Lemma quiet_fold {A B : Type} (f : B → A → M PlannerWorld B) xs : (∀ b x, quiet (f b x)) → ∀ b, quiet (fold_each f b xs).
Proof. intros Hf. induction xs as [|x xs IH]; intros b; [apply quiet_ret|]. cbn [fold_each]. by apply quiet_bind. Qed.

Lemma quiet_run {A : Type} (m : M PlannerWorld A) w o w' : quiet m → m w = (o, w') → same_disk w w'.
Proof. intros Hm E. specialize (Hm w). by rewrite E in Hm. Qed.

Section quiet.
Context `{OsEnv}.

Lemma quiet_now : quiet (on_os Date_now).
Proof. by intros w. Qed.

Lemma quiet_ISO : quiet (on_os new_Date_ISO).
Proof. by intros w. Qed.
End quiet.

Create HintDb planner.
#[local] Hint Resolve quiet_ret quiet_gets quiet_store quiet_bind quiet_fold quiet_now quiet_ISO : planner.

Section kept.
Context (cwd : Path) (repoRoot : string).
Abbreviation base := (path_resolve cwd repoRoot).

Record disk_ok (w : PlannerWorld) : Prop := mkDiskOk {
  dk_names : clean_names (pw_os w);
  dk_root : is_dir (os_tree (pw_os w)) base = true;
}.

Lemma same_disk_ok w w' : same_disk w w' → disk_ok w → disk_ok w'.
Proof. intros [Ht _] []. split; unfold clean_names in *; by rewrite Ht. Qed.

(** [w'] differs from [w] only below [.dh]. *)
Definition kept (w w' : PlannerWorld) : Prop := same_sources cwd repoRoot (pw_os w) (pw_os w') ∧ disk_ok w'.

Lemma kept_same_l w w1 w2 : same_disk w w1 → kept w1 w2 → kept w w2.
Proof.
  intros [Ht Htm] [[H1 H2 H3 H4] Hok]. split; [|done]. rewrite Ht in H1, H2, H3. rewrite Htm in H2. by constructor.
Qed.

Lemma kept_same_r w w1 w2 : kept w w1 → same_disk w1 w2 → kept w w2.
Proof.
  intros [[H1 H2 H3 H4] Hok] Hsame. split; [|by eapply same_disk_ok]. destruct Hsame as [Ht Htm]. constructor; [..|done|].
  - intros r Hr Hh. rewrite Ht. by apply H1.
  - intros r c Hr Hc Hh. rewrite Htm. by apply (H2 r c Hr).
  - intros c. rewrite Ht. apply H4.
Qed.

Lemma kept_trans w w1 w2 : kept w w1 → kept w1 w2 → kept w w2.
Proof. intros [H1 _] [H2 Hok]. split; [by eapply same_sources_trans|done]. Qed.
End kept.

Section writes.
Context `{OsEnv} (cwd : Path) (repoRoot : string).
Abbreviation base := (path_resolve cwd repoRoot).

Lemma on_os_ret {A : Type} (m : M OsWorld A) w a w' : on_os m w = (Ret a, w') →
  m (pw_os w) = (Ret a, pw_os w') ∧ pw_store w' = pw_store w.
Proof. unfold on_os. destruct (m (pw_os w)) as [o os]. by intros [= -> <-]. Qed.

(** Making a directory below [.dh] and writing a file there. *)
Lemma dh_written w u w' d dir p rest text : disk_ok cwd repoRoot w →
  path_resolve cwd d = base ++ ".dh" :: dir → Forall clean (".dh" :: dir) →
  path_resolve cwd p = base ++ ".dh" :: rest → rest ≠ [] → Forall clean (".dh" :: rest) →
  (on_os (mkdir_p cwd d);; write_named cwd p text) w = (Ret u, w') →
  os_tree (pw_os w') !! (base ++ ".dh" :: rest) = Some (File text) ∧ kept cwd repoRoot w w' ∧ long_name cwd p = false ∧
  pw_store w' = pw_store w ∧ ∀ q, q ≠ base ++ ".dh" :: rest → is_Some (os_tree (pw_os w) !! q) → os_tree (pw_os w') !! q = os_tree (pw_os w) !! q.
Proof.
  intros [Hn Hr] Hd Hdc Hp Hne Hpc. intros ([] & w1 & Hmk & Hw)%bind_ret_inv. apply on_os_ret in Hmk as [Hmk Hs1].
  pose proof (mkdir_p_ret _ _ _ _ _ Hmk) as [_ Ho].
  destruct (dirs_made cwd repoRoot _ _ _ _ _ Hn Hr Hd Hdc Hmk) as (Hs & Hn1 & Hr1).
  unfold write_named in Hw. destruct (long_name cwd p) eqn:El; [done|]. apply on_os_ret in Hw as [Hw Hs2].
  pose proof (write_ret _ _ _ _ _ _ Hw) as (Ht & _). rewrite Hp in Ht.
  destruct (write_below_dh cwd repoRoot _ _ _ _ _ _ Hn1 Hr1 Hp Hne Hpc (ss_after _ _ _ _ Hs) Hw) as (Hl & Hs' & Hn2 & Hr2).
  split_and!; [done|split; [by eapply same_sources_trans|by split]|done|congruence|].
  intros q Hq [e He]. rewrite Ht, lookup_insert_ne by done. by rewrite Ho, He.
Qed.
End writes.

Section pieces.
Context `{Env} (cwd : Path) (repoRoot : string).
Abbreviation base := (path_resolve cwd repoRoot).

Definition cache_file (fp query : string) (b : BudgetMode) : Path :=
  base ++ [".dh"; "cache"; "context-rankings"; cache_key fp query (budget_name b) +:+ ".json"].
Definition ledger_file (id : string) : Path := base ++ [".dh"; "context-ledgers"; id +:+ ".json"].

Lemma quiet_step {A B : Type} (m : M PlannerWorld A) (k : A → M PlannerWorld B) w b w' : quiet m → (m ≫= k) w = (Ret b, w') →
  ∃ a w1, m w = (Ret a, w1) ∧ same_disk w w1 ∧ k a w1 = (Ret b, w').
Proof. intros Hm (a & w1 & Hrun & Hk)%bind_ret_inv. exists a, w1. split_and!; [done|by eapply quiet_run|done]. Qed.

Lemma quiet_entries results entries :
  quiet (fold_each (λ entries result, entry ← toLedgerEntry result; mret (entries ++ [entry])) entries results).
Proof. unfold toLedgerEntry. auto 8 with planner. Qed.

Lemma quiet_mentions query : quiet (fileMentionEntries cwd repoRoot query).
Proof.
  unfold fileMentionEntries. apply quiet_fold. intros es mention. apply quiet_bind; [apply quiet_gets|]. intros found.
  destruct (negb found); auto with planner.
Qed.

Lemma same_disk_trans w1 w2 w3 : same_disk w1 w2 → same_disk w2 w3 → same_disk w1 w3.
Proof. intros [] []. split; congruence. Qed.

(** The entry of a result, whatever its id. *)
Definition entry_of (result : NormalizedRetrievalResult) (e : ContextLedgerEntry) : Prop :=
  e = mkEntry (ce_id e) (nr_filePath result) (nr_lineRange result) (nr_matchReason result) (nr_normalizedScore result)
        (normalizeSource (nr_sourceTool result)) (nr_symbolName result).

(** An entry of a file that the query names and that exists. *)
Definition mentioned (query : string) (w : PlannerWorld) (e : ContextLedgerEntry) : Prop :=
  ∃ mention, mention ∈ match_all mention_re query ∧ e = mention_entry (drop_leading_slash mention) (ce_id e) ∧
    mention_exists cwd repoRoot (drop_leading_slash mention) w = true.

Lemma entries_ret results : ∀ entries w es w',
  fold_each (λ entries result, entry ← toLedgerEntry result; mret (entries ++ [entry])) entries results w = (Ret es, w') →
  ∃ new, es = entries ++ new ∧ Forall2 entry_of results new.
Proof.
  induction results as [|result results IH]; intros entries w es w' Hrun; cbn [fold_each] in Hrun.
  { injection Hrun as <- <-. exists []. by rewrite app_nil_r. }
  apply bind_ret_inv in Hrun as (entries' & w1 & Hone & Hrun). apply bind_ret_inv in Hone as (e & w2 & He & Hmk). injection Hmk as <- <-.
  apply IH in Hrun as (new & -> & Hnew). exists (e :: new). rewrite <-app_assoc. split; [done|]. constructor; [|done].
  unfold toLedgerEntry in He. apply bind_ret_inv in He as (id & w3 & _ & He). by injection He as <- <-.
Qed.

Lemma mention_same w w' normalized : same_disk w w' → mention_exists cwd repoRoot normalized w' = mention_exists cwd repoRoot normalized w.
Proof. intros [Ht _]. unfold mention_exists. by rewrite Ht. Qed.

Lemma mentions_ret query w0 mentions : ∀ entries w es w', same_disk w0 w → mentions ⊆ match_all mention_re query → Forall (mentioned query w0) entries →
  fold_each (λ entries mention, let normalized := drop_leading_slash mention in
    found ← gets (mention_exists cwd repoRoot normalized);
    if negb found then mret entries
    else id ← on_store (Semantic.draw "evidence"); mret (entries ++ [mention_entry normalized id])) entries mentions w = (Ret es, w') →
  Forall (mentioned query w0) es.
Proof.
  induction mentions as [|m mentions IH]; intros entries w es w' Hsame Hsub Hall Hrun; cbn [fold_each] in Hrun; [by injection Hrun as <- _|].
  apply bind_ret_inv in Hrun as (entries' & w1 & Hone & Hrun). apply bind_ret_inv in Hone as (found & w2 & Hf & Hone).
  unfold gets in Hf. injection Hf as <- <-. rewrite (mention_same _ _ _ Hsame) in Hone.
  destruct (mention_exists cwd repoRoot (drop_leading_slash m) w0) eqn:E; cbn [negb] in Hone.
  - apply bind_ret_inv in Hone as (id & w3 & Hid & Hmk). injection Hmk as <- <-.
    eapply IH; [|by set_solver| |exact Hrun].
    + eapply same_disk_trans; [exact Hsame|]. by eapply quiet_run; [apply quiet_store|].
    + apply Forall_app. split; [done|]. constructor; [|constructor]. exists m. split_and!; [set_solver|done|done].
  - injection Hone as <- <-. eapply IH; [exact Hsame|by set_solver|done|exact Hrun].
Qed.

Lemma json_file_clean s : no_slash s → clean (s +:+ ".json").
Proof.
  intros Hs. assert (has_char SLASH (s +:+ ".json") = false) as Hh.
  { unfold no_slash in Hs. induction s as [|c s IH]; [done|]. cbn in Hs |- *. apply orb_false_iff in Hs as [Hc Hs]. rewrite Hc. by apply IH. }
  assert (5 ≤ String.length (s +:+ ".json")) as Hl by (rewrite length_append; simpl; lia).
  split_and!; [..|done]; intros E; rewrite E in Hl; simpl in Hl; lia.
Qed.

Lemma dh_clean : clean ".dh" ∧ clean "cache" ∧ clean "symbol-graph" ∧ clean "context-rankings" ∧ clean "context-ledgers".
Proof. by split_and!. Qed.

Lemma cache_file_place fp query b : path_resolve cwd (cachePath repoRoot fp query (budget_name b)) = cache_file fp query b ∧
  Forall clean [".dh"; "cache"; "context-rankings"; cache_key fp query (budget_name b) +:+ ".json"].
Proof.
  destruct dh_clean as (? & ? & ? & ? & ?).
  assert (Forall clean [".dh"; "cache"; "context-rankings"; cache_key fp query (budget_name b) +:+ ".json"]) as Hc.
  { repeat (apply Forall_cons; split; [done|]). apply Forall_cons. split; [|done]. apply json_file_clean. by apply (base64url_no_slash _ _ (le_n _)). }
  split; [|done]. by apply (resolve_below cwd repoRoot).
Qed.
End pieces.

Section inspections.
Context `{Env} `{Random} `{SearchEnv} `{OsEnv}.
Context (toFixed3 : double → string) (sha256 : string → string) (elapsed : nat → double) (locale_le : string → string → bool).
Context (env : ProcessEnv) (cwd : Path) (extractSymbols : string → list IndexedFile → list IndexedSymbol) (provider : EmbeddingProvider).
Context (JSON_parse : string → option json) (dir_size : nat) (number_text : double → string) (repoRoot : string).
Abbreviation base := (path_resolve cwd repoRoot).
Abbreviation planned_json := (context_report_json number_text).
Abbreviation inspect := (inspectContext toFixed3 sha256 elapsed locale_le env cwd extractSymbols provider JSON_parse dir_size number_text).
Abbreviation plan := (plan_context toFixed3 sha256 elapsed locale_le env cwd extractSymbols provider number_text).
Abbreviation ok := (disk_ok cwd repoRoot).
Abbreviation kept := (kept cwd repoRoot).

Lemma quiet_retrieve input : quiet (retrieve toFixed3 sha256 elapsed locale_le env cwd extractSymbols provider input).
Proof using Type. intros w. apply quiet_store. Qed.


Abbreviation retrieval_of fs input := (runRetrieval toFixed3 sha256 elapsed locale_le env cwd fs extractSymbols provider input).

(** What the report of a planned context is made of. *)
Definition planned_from (input : ContextInspectInput) (query : string) (b : BudgetMode) (w : PlannerWorld) (r : ContextInspectReport) : Prop :=
  ∃ run s s' es ms,
    retrieval_of (os_tree (pw_os w)) (mkRetrievalInput repoRoot query (ci_mode input or_else mode_ask)
      (Some (ci_semanticMode input or_else auto)) (ci_scanOptions input) None) s = (Ret run, s') ∧
    Forall2 entry_of (rr_results run) es ∧ Forall (mentioned cwd repoRoot query w) ms ∧
    le_entries (cr_ledger r) = dedupeEntries (es ++ ms) (maxEvidenceForBudget b) ∧
    cr_coverage r = mkCoverage (length (le_entries (cr_ledger r)))
      (Z.max 0 (Z.of_nat (length (rr_results run)) - Z.of_nat (length (le_entries (cr_ledger r)))))
      (coverageWarnings run (le_entries (cr_ledger r))).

+ + + + + + +

(WHAT TO PRODUCE): Reproduce only the lines above, starting at the line with "same_disk w w'." and ending at the line with "dk_names : clean_names (pw_os w);", exactly as written.

(RESULT):
Lemma quiet_run {A : Type} (m : M PlannerWorld A) w o w' : quiet m → m w = (o, w') → same_disk w w'.
Proof. intros Hm E. specialize (Hm w). by rewrite E in Hm. Qed.

Section quiet.
Context `{OsEnv}.

Lemma quiet_now : quiet (on_os Date_now).
Proof. by intros w. Qed.

Lemma quiet_ISO : quiet (on_os new_Date_ISO).
Proof. by intros w. Qed.
End quiet.

Create HintDb planner.
#[local] Hint Resolve quiet_ret quiet_gets quiet_store quiet_bind quiet_fold quiet_now quiet_ISO : planner.

Section kept.
Context (cwd : Path) (repoRoot : string).
Abbreviation base := (path_resolve cwd repoRoot).

Record disk_ok (w : PlannerWorld) : Prop := mkDiskOk {
  dk_names : clean_names (pw_os w);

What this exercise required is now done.